Los miércoles Pedrito volvía de la escuela caminando más lentamente y con menos entusiasmo
que de costumbre. Mientras por su mente cruzaban imágenes de crocantes milanesas, jugosos
bifes con puré o papas fritas, no le cabía la más mínima esperanza de que ese día su mamá saldría
de su rígida rutina y dejaría de hacer el menú de los miércoles, costumbre heredada de todos sus
ancestros: caldo de porotos.

Frente al plato donde nadaban en la sopa amarronada esos corpúsculos esferoides con los largos
fideos como aliados, Pedrito no lograba conmoverse con los discursos que su mamá le lanzaba
todos los miércoles, sobre otros niños que no tenían qué comer y para quienes ese sería el mejor
manjar; sobre las proteínas que tenían las legumbres, mucho más sanas que las de la carne; sobre
las vitaminas del grupo B, el hierro, el potasio, y nunca le faltaba un dato que agregar, investigado
en alguna enciclopedia o en internet.
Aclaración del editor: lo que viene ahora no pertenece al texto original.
Lemma init_callback_log s config :
  on_ok (apply_socket_init_callback s config) (fun _ l => l = callback_log s config).
Proof.
  unfold apply_socket_init_callback, callback_log. case_match; [|by apply on_ok_ret].
  eapply (on_ok_try _ _ (fun _ l => l = [Did (InitCallback s) true])).
  - apply wp_map_err, wp_call. intros [a|e]; simpl; [done|discriminate].
  - intros _ l ->. by apply on_ok_ret.
Qed.

Lemma common_options_log s config :
  on_ok (apply_common_options t s config) (fun _ l => exists tr, transparent_log s config tr /\
    l = [Did (SetReuseAddress s (reuse_address (socket_options config))) true] ++
        reuse_port_log s ++ tr).
Proof.
  eapply on_ok_try; [apply on_ok_op|]. intros _ l0 ->.
  eapply on_ok_try; [apply set_reuse_port_log|]. intros _ l1 ->.
  eapply on_ok_try; [apply apply_transparent_log|]. intros [] tr Htr.
  apply on_ok_ret. exists tr. by rewrite app_nil_r.
Qed.

(** The whole set-up in front of a continuation. *)
Lemma setup_then {A} s config (k : io (crate_result A)) Q :
  on_ok k Q ->
  on_ok (try_bind (apply_socket_init_callback s config)
          (fun _ => try_bind (apply_common_options t s config) (fun _ => k)))
    (fun a l => exists l1 l2, setup_log s config l1 /\ Q a l2 /\ l = l1 ++ l2).
Proof.
  intros Hk. eapply on_ok_try; [apply init_callback_log|]. intros _ l0 ->.
  eapply on_ok_try; [apply common_options_log|]. intros [] l1 (tr & Htr & Hl1).
  eapply on_ok_mono; [exact Hk|]. intros a l2 Hl2.
  exists (callback_log s config ++ l1), l2. split; [exists tr; by rewrite Hl1|]. split; [done|].
  by rewrite <- (assoc_L (++)).
Qed.

(** A socket that is opened, set up by [body] and returned. *)
Lemma open_then addr ty (body : fd -> io (crate_result fd)) Q :
  (forall s, on_ok (body s) (fun s' l => Q s l /\ s' = s)) ->
  on_ok (try_bind (from_io (socket_new addr ty)) (fun s => owning s (body s)))
    (fun s l => exists l', l = Opened s :: l' /\ Q s l').
Proof.
  intros Hb. apply wp_try, wp_map_err, wp_call. intros [s|e]; simpl; [|discriminate].
  apply wp_bind. eapply wp_mono; [apply Hb|]. intros [s'|e] l Hl.
  - apply wp_ret. intros a [= ->]. destruct (Hl a) as [HQ ->]; [done|].
    exists l. by rewrite app_nil_r.
  - apply wp_bind, wp_call. intros []. apply wp_ret. discriminate.
Qed.
End Order.

Section Claims.
Context {W CB : Type} `{Os W CB} (t : target).

Lemma bind_udp_log (config : Udp.UdpServiceConfig CB) :
  on_ok (bind_udp t config) (fun s l => exists l', l = Opened s :: l' /\
    exists l1 l2, setup_log t s config l1 /\
      l2 = [Did (Bind s (bind_addr config)) true; Did (SetNonblocking s true) true] /\
      l' = l1 ++ l2).
Proof.
  apply open_then. intros s. eapply on_ok_mono.
  - apply (setup_then t s config _ (fun s' l2 => s' = s /\
      l2 = [Did (Bind s (bind_addr config)) true; Did (SetNonblocking s true) true])).
    eapply on_ok_try; [apply on_ok_op|]. intros _ l0 ->.
    eapply on_ok_try; [apply on_ok_op|]. intros _ l1 ->. by apply on_ok_ret.
  - intros s' l (l1 & l2 & ? & [-> ->] & ->). eauto 6.
Qed.

Lemma bind_tcp_log (config : Tcp.TcpServiceConfig CB) :
  on_ok (bind_tcp t config) (fun s l => exists l', l = Opened s :: l' /\
    exists l1 l2, setup_log t s config l1 /\
      l2 = [Did (Bind s (bind_addr config)) true; Did (Listen s 1024) true;
            Did (SetNonblocking s true) true] /\
      l' = l1 ++ l2).
Proof.
  apply open_then. intros s. eapply on_ok_mono.
  - apply (setup_then t s config _ (fun s' l2 => s' = s /\
      l2 = [Did (Bind s (bind_addr config)) true; Did (Listen s 1024) true;
            Did (SetNonblocking s true) true])).
    eapply on_ok_try; [apply on_ok_op|]. intros _ l0 ->.
    eapply on_ok_try; [apply on_ok_op|]. intros _ l1 ->.
    eapply on_ok_try; [apply on_ok_op|]. intros _ l2 ->. by apply on_ok_ret.
  - intros s' l (l1 & l2 & ? & [-> ->] & ->). eauto 6.
Qed.
(** UDP socket set-up order.  When [bind_udp] succeeds, what was done to the
    descriptor is exactly: open, the user's callback (if any), SO_REUSEADDR as
    configured, SO_REUSEPORT (not on Windows), the requested transparent options
    (each required one successfully), bind to the configured address, non-blocking;
    nothing else and nothing in another order.  In particular a [Required]
    transparent mode is never silently ignored. *)
Theorem bind_udp_order (config : Udp.UdpServiceConfig CB) w s :
  value (bind_udp t config) w = Ok s ->
  exists tr, transparent_log t s config tr /\
    log (bind_udp t config) w =
      [Opened s] ++ callback_log s config ++
      [Did (SetReuseAddress s (reuse_address (socket_options config))) true] ++
      reuse_port_log t s ++ tr ++
      [Did (Bind s (bind_addr config)) true; Did (SetNonblocking s true) true].
Proof.
  intros Hs. destruct (bind_udp_log config w s Hs) as (l' & -> & l1 & l2 & (tr & Htr & ->) & -> & ->).
  exists tr. split; [done|]. by rewrite <- !(assoc_L (++)).
Qed.

(** TCP socket set-up order, as for UDP, with [listen(1024)] between the bind
    and the switch to non-blocking mode. *)
Theorem bind_tcp_order (config : Tcp.TcpServiceConfig CB) w s :
  value (bind_tcp t config) w = Ok s ->
  exists tr, transparent_log t s config tr /\
    log (bind_tcp t config) w =
      [Opened s] ++ callback_log s config ++
      [Did (SetReuseAddress s (reuse_address (socket_options config))) true] ++
      reuse_port_log t s ++ tr ++
      [Did (Bind s (bind_addr config)) true; Did (Listen s 1024) true;
       Did (SetNonblocking s true) true].
Proof.
  intros Hs. destruct (bind_tcp_log config w s Hs) as (l' & -> & l1 & l2 & (tr & Htr & ->) & -> & ->).
  exists tr. split; [done|]. by rewrite <- !(assoc_L (++)).
Qed.

(** Workers' sockets, from the one-socket specification. *)
Lemma workers_no_leak (m : prog W sys_event (crate_result fd)) n :
  wp m single ->
  wp (if reuse_port_balancing (capabilities t) then collect n m drop_all []
      else try_bind m (fun s => mret (Ok [s])))
    (fun r l => balanced l (live r) /\
      forall v, r = Ok v -> length v = if reuse_port_balancing (capabilities t) then n else 1%nat).
Proof.
  intros Hm. case_match.
  - eapply wp_mono; [by apply wp_collect|]. intros r l [Hb Hn]. rewrite app_nil_r in Hb.
    split; [done|]. intros v Hv. by apply Hn.
  - apply wp_try. eapply wp_mono; [exact Hm|]. intros [s|e] l Hl%single_balanced; [|done].
    apply wp_ret. rewrite app_nil_r. split; [done|]. by intros v [= <-].
Qed.

(** C33: No descriptor leaks while the sockets of the workers are made.  Whatever the
    system answers and whichever call fails, the descriptors opened by
    [bind_udp_workers] and [bind_tcp_workers] are exactly those closed again plus
    those returned; on success there is one socket per worker where the platform
    balances, and one in all where it does not. *)
Theorem bind_workers_no_leak workers w :
  (forall config : Udp.UdpServiceConfig CB,
    balanced (log (bind_udp_workers t config workers) w)
             (live (value (bind_udp_workers t config workers) w)) /\
    forall v, value (bind_udp_workers t config workers) w = Ok v ->
      length v = if reuse_port_balancing (capabilities t) then Z.to_nat workers else 1%nat) /\
  (forall config : Tcp.TcpServiceConfig CB,
    balanced (log (bind_tcp_workers t config workers) w)
             (live (value (bind_tcp_workers t config workers) w)) /\
    forall v, value (bind_tcp_workers t config workers) w = Ok v ->
      length v = if reuse_port_balancing (capabilities t) then Z.to_nat workers else 1%nat).
Proof.
  split; intros config.
  - apply (workers_no_leak (bind_udp t config)), bind_udp_single.
  - apply (workers_no_leak (bind_tcp t config)), bind_tcp_single.
Qed.
End Claims.

(** A system that grants everything and numbers descriptors from the world. *)
#[local] Instance granting : Os Z unit := {|
  os_socket _ _ w := (Ok w, w + 1);
  os_set_reuse_address _ _ w := (Ok (), w);
  os_set_reuse_port _ _ w := (Ok (), w);
  os_set_ip_transparent_v4 _ _ w := (Ok (), w);
  os_set_ip_transparent_v6 _ _ w := (Ok (), w);
  os_setsockopt _ _ _ _ w := ((0, Io.mkError Io.TimedOut EmptyString), w);
  os_bind _ _ w := (Ok (), w);
  os_listen _ _ w := (Ok (), w);
  os_set_nonblocking _ _ w := (Ok (), w);
  os_local_addr _ w := (Ok (SocketAddrV4 [127; 0; 0; 1] 53), w);
  os_close _ w := ((), w);
  os_init_callback _ _ w := (Ok (), w);
|}.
En consecuencia, Pedrito ese día aguantaba estoicamente
los tumultos de protesta que sentía en la barriga y esperaba hasta la merienda para calmarlos.

Esto continuó cada fatídico, nefasto, funesto, aciago, infausto, amargo, deplorable, lamentable,
patético, infortunado, ominoso y/o siniestro miércoles, hasta que el niño se decidió a ejecutar una
idea que le había venido rondando la mente desde hacía mucho tiempo. Se levantó antes que su
mamá, tomó la bolsita de porotos y los echó por la ventana de su habitación.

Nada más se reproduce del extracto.